Abstract 5030: Tumor Necrosis Serves As a Prognostic Predictor in Operable and Stage I Lung Adenocarcinoma

Abstract Background A relatively high proportion of stage I lung adenocarcinoma patients suffer from disease relapse after surgical resection. This highlights an unmet need in clinical risk assessment for this patient group. Several previous studies suggested adopting the feature tumor necrosis as a risk stratification parameter, but consensus has not been reached. Here we evaluated whether gene signatures that represented three biological processes, cell proliferation, tissue hypoxia and nutrient supplement, underlying their pathological sum tumor necrosis, supported the assumption that necrosis is a prognostic predictor. Methods and Results The three selected gene signatures, cell-cycle, hypoxia and mTOR, were revealed to have higher signature activities in necrosis-positive lung adenocarcinoma tissues than in necrosis-negative ones.

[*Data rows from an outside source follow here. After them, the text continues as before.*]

(** * CartoonGAN trainer ([train.py]): a shallow embedding and its properties

    The trainer is a sequential Python program whose interesting behaviour
    is its control flow and its effects: what it logs, which figures it
    opens and closes, which files and checkpoints it writes, which
    variables an optimizer step touches, and where an exception cuts a run
    short.  The embedding therefore runs every method in a state-and-error
    monad over an explicit [World]; the neural networks, the optimizer's
    numerics and the image codecs are collaborators passed in as a type
    class.

    Numbers: configuration integers are [Z]; pixel and loss values are
    rationals ([Q]) standing for the runtime's float32 values; the
    adversarial losses, which need [exp] and [ln], are stated over [R]. *)

From Stdlib Require Import ZArith QArith Qminmax Qabs Lia Lqa Ascii Reals Lra.
From Stdlib.Strings Require Import Byte.
From stdpp Require Import gmap strings list fin_maps pretty.

Open Scope Z_scope.

(** ** Tensors *)

(** An image is a height x width x channels array of pixel values; a batch
    stacks images along axis 0. *)
Definition Image : Type := list (list (list Q)).
Definition Batch : Type := list Image.

(** The values of the graph's variables, by variable name. *)
Abbreviation Store := (gmap string (list Q)).

(** ** Figures of the plotting library *)

Record Axes := mkAxes {
  ax_rows : Z;
  ax_cols : Z;
  ax_num : Z;
  ax_image : option Image;
  ax_on : bool
}.

Record Figure := mkFigure {
  figsize : Q * Q;
  fig_axes : list Axes
}.
(** A row of the query of [rebuild_employee_index]. *)
Record employee_row := {
  id_empleado : Z;
  num_templates : option Z;
  huella_gzip_1 : option string;
  huella_gzip_2 : option string;
  huella_gzip_3 : option string;
  huella_gzip_4 : option string;
  huella_1 : option string;
  huella_2 : option string;
  huella_3 : option string;
  huella_4 : option string;
}.

(** The row of the query of [add_employee_to_index]. *)
Record sync_row := {
  sync_id_empleado : Z;
  huella_gzip : option string;
  huella : option string;
}.

(** The store, as the two queries see it; a failure to connect or to query
    is the exception. *)
Record database := {
  active_employees : res (list employee_row);
  active_employee : Z -> res (option sync_row);
}.

Definition is_space (c : ascii) : bool :=
  let n := nat_of_ascii c in
  ((9 <=? n) && (n <=? 13) || (28 <=? n) && (n <=? 32) ||
   (n =? 133) || (n =? 160))%nat.

(** [s.strip() == ""]. *)
Fixpoint is_blank (s : string) : bool :=
  match s with
  | EmptyString => true
  | String c rest => is_space c && is_blank rest
  end.
(** * Apple Calendar MCP: the scheduling engine

    A shallow embedding of the scheduling utilities (overlap test, conflict
    search, free-slot sweep, optimal-slot choice, schedule analytics) and of
    the recurrence expansion performed by [listEvents] / [listAllEvents].

    Conventions of the embedding:
    - a JavaScript [Date] is its time value, an integer number of
      milliseconds since the epoch ([Z]); Invalid Date and the TimeClip
      range limit are outside the model, except in the free-slot sweep,
      whose arithmetic can leave the range of time values: there an
      integer outside the range stands for an Invalid Date;
    - the duration given to the sweep is a Number, a binary64 value (the
      [spec_float] of the Standard Library, with its addition); the other
      durations are differences of time values, integers;
    - the host time zone is a parameter [LocalTZA], the offset (in ms) that
      local time adds to a UTC time value;
    - strings are [string]; a character stands for one code unit. *)

From Stdlib Require Import ZArith QArith Qround Lia List Bool String Ascii.
From Stdlib Require Import Permutation Sorted DecimalString Zwf SpecFloat.
From Equations Require Import Equations.
Import ListNotations.

Local Open Scope Z_scope.

(** ** Time constants and the built-in Date accessors *)

Module JSDate.

Definition msPerSecond : Z := 1000.
Definition msPerMinute : Z := 60 * 1000.
Definition msPerHour : Z := 60 * 60 * 1000.
Definition msPerDay : Z := 24 * 60 * 60 * 1000.

(** ECMAScript [HourFromTime]: floor(t / msPerHour) modulo 24. *)
Definition HourFromTime (t : Z) : Z := (t / msPerHour) mod 24.

(** [Date.prototype.getHours]: the hour of the local time. *)
Definition getHours (LocalTZA : Z -> Z) (t : Z) : Z :=
  HourFromTime (t + LocalTZA t).

Definition MinFromTime (t : Z) : Z := (t / msPerMinute) mod 60.
Definition SecFromTime (t : Z) : Z := (t / msPerSecond) mod 60.
Definition msFromTime (t : Z) : Z := t mod msPerSecond.

(** [Day(t)]: the day number of a time value (floor division). *)
Definition Day (t : Z) : Z := t / msPerDay.

(** Proleptic Gregorian date of a day number counted from 1970-01-01,
    as (year, month 1..12, day of month 1..31). *)
Definition civil_from_days (days : Z) : Z * Z * Z :=
  let z := days + 719468 in
  let era := z / 146097 in
  let doe := z - era * 146097 in
  let yoe := (doe - doe / 1460 + doe / 36524 - doe / 146096) / 365 in
  let doy := doe - (365 * yoe + yoe / 4 - yoe / 100) in
  let mp := (5 * doy + 2) / 153 in
  let d := doy - (153 * mp + 2) / 5 + 1 in
  let m := if mp <? 10 then mp + 3 else mp - 9 in
  let y := yoe + era * 400 in
  (if m <=? 2 then y + 1 else y, m, d).
(** * tg-img: the upload and retrieval relay, embedded and verified

    The repository is a set of Next.js edge route handlers that relay
    files to and from the Telegram bot API and keep a rating / access
    log in a D1 table.  Four source units are embedded here:

    - [CfileA]    : src/unnamed/part_000, first document  (GET and POST)
    - [CfileB]    : src/unnamed/part_000, second document (GET)
    - [Upload]    : src/unnamed/part_001                  (POST)
    - [TgChannel] : src/src/app/api/tgchannel/route.js    (POST)

    A handler is a computation in a small monad [M]: it either returns
    a value or throws, and it emits the ordered list of the effects it
    performed (outbound HTTP calls, D1 statements, console lines).  What
    the outside answers (Telegram, the rating service, D1, the clock) is
    read from a [World]. *)

From Stdlib Require Import String Ascii List ZArith Bool Lia DecimalString.
From ExtLib Require Import Structures.Monad Structures.MonadExc.
Import ListNotations.
Import MonadNotation.
Local Open Scope string_scope.
Local Open Scope Z_scope.
Local Open Scope monad_scope.

(* ===================================================================== *)
(** ** JavaScript strings                                                 *)
(* ===================================================================== *)

Module Js.

(** [s.startsWith(p)] *)
Definition startsWith (s p : string) : bool := String.prefix p s.

(** Truthiness of a value that is a string, [null] or [undefined]:
    [None] stands for [null]/[undefined]; the empty string is falsy. *)
Definition truthy (v : option string) : option string :=
  match v with
  | Some EmptyString => None
  | Some s => Some s
  | None => None
  end.

(** [v || d] for such a value and a string default. *)
Definition or_default (v : option string) (d : string) : string :=
  match truthy v with
  | Some s => s
  | None => d
  end.

(** [a || b] where both sides are string-or-null. *)
Definition or_else (a b : option string) : option string :=
  match truthy a with
  | Some s => Some s
  | None => b
  end.

(** A template literal prints [undefined] for a missing value. *)
Definition template (v : option string) : string :=
  match v with
  | Some s => s
  | None => "undefined"
  end.

(** [s.split(c)[0]]: what precedes the first separator. *)
Fixpoint split_first (c : ascii) (s : string) : string :=
  match s with
  | EmptyString => EmptyString
  | String a r => if Ascii.eqb a c then EmptyString else String a (split_first c r)
  end.

(** [s.split(c).pop()]: what follows the last separator.  [acc] is the
    segment being read. *)
Fixpoint split_pop_from (c : ascii) (acc s : string) : string :=
  match s with
  | EmptyString => acc
  | String a r =>
      if Ascii.eqb a c then split_pop_from c EmptyString r
      else split_pop_from c (acc ++ String a EmptyString) r
  end.

Definition split_pop (c : ascii) (s : string) : string :=
  split_pop_from c EmptyString s.

(** White space of a header value (a byte string): TAB, LF, VT, FF, CR,
    SPACE and NBSP. *)
Definition is_space (a : ascii) : bool :=
  let n := N_of_ascii a in
  ((9 <=? n) && (n <=? 13) || (n =? 32) || (n =? 160))%N.

Fixpoint trim_start (s : string) : string :=
  match s with
  | EmptyString => EmptyString
  | String a r => if is_space a then trim_start r else s
  end.

Fixpoint rev_string (acc s : string) : string :=
  match s with
  | EmptyString => acc
  | String a r => rev_string (String a acc) r
  end.

(** [s.trim()] *)
Definition trim (s : string) : string :=
  rev_string EmptyString (trim_start (rev_string EmptyString (trim_start s))).

(** [encodeURIComponent]: the unreserved marks and alphanumerics stay,
    every other byte of the UTF-8 text becomes [%XX]. *)
Definition unreserved (a : ascii) : bool :=
  let n := N_of_ascii a in
  ((48 <=? n) && (n <=? 57) || (65 <=? n) && (n <=? 90) || (97 <=? n) && (n <=? 122)
   || (n =? 45) || (n =? 95) || (n =? 46) || (n =? 33) || (n =? 126)
   || (n =? 42) || (n =? 39) || (n =? 40) || (n =? 41))%N.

This phenomenon was observed in a Japanese dataset and was verified in The Cancer Genome Atlas lung adenocarcinoma dataset. In these two datasets, both the feature tumor necrosis and the signatures were shown to stratify operable and/or stage I lung adenocarcinoma patients into different risk groups. We further validated this observation in a 130 surgically resected lung adenocarcinoma patient cohort. The results showed that tumor necrosis predicted shorter overall and relapse-free survival in patients with operable (P<0.001 and P = 0.007, respectively) and stage I (P = 0.003 and P = 0.03, respectively) lung adenocarcinomas. Conclusions Our study showed that tumor necrosis served as a prognostic predictor in operable and stage I lung adenocarcinomas. The findings supported the results from previous pure pathological studies. Citation Format: Pei-Ying Lin, Tzu-Hung Hsiao, Pan-Chyr Yang. Tumor necrosis serves as a prognostic predictor in operable and stage I lung adenocarcinoma. [abstract]. In: Proceedings of the 107th Annual Meeting of the American Association for Cancer Research; 2016 Apr 16-20; New Orleans, LA. Philadelphia (PA): AACR; Cancer Res 2016;76(14 Suppl):Abstract nr 5030.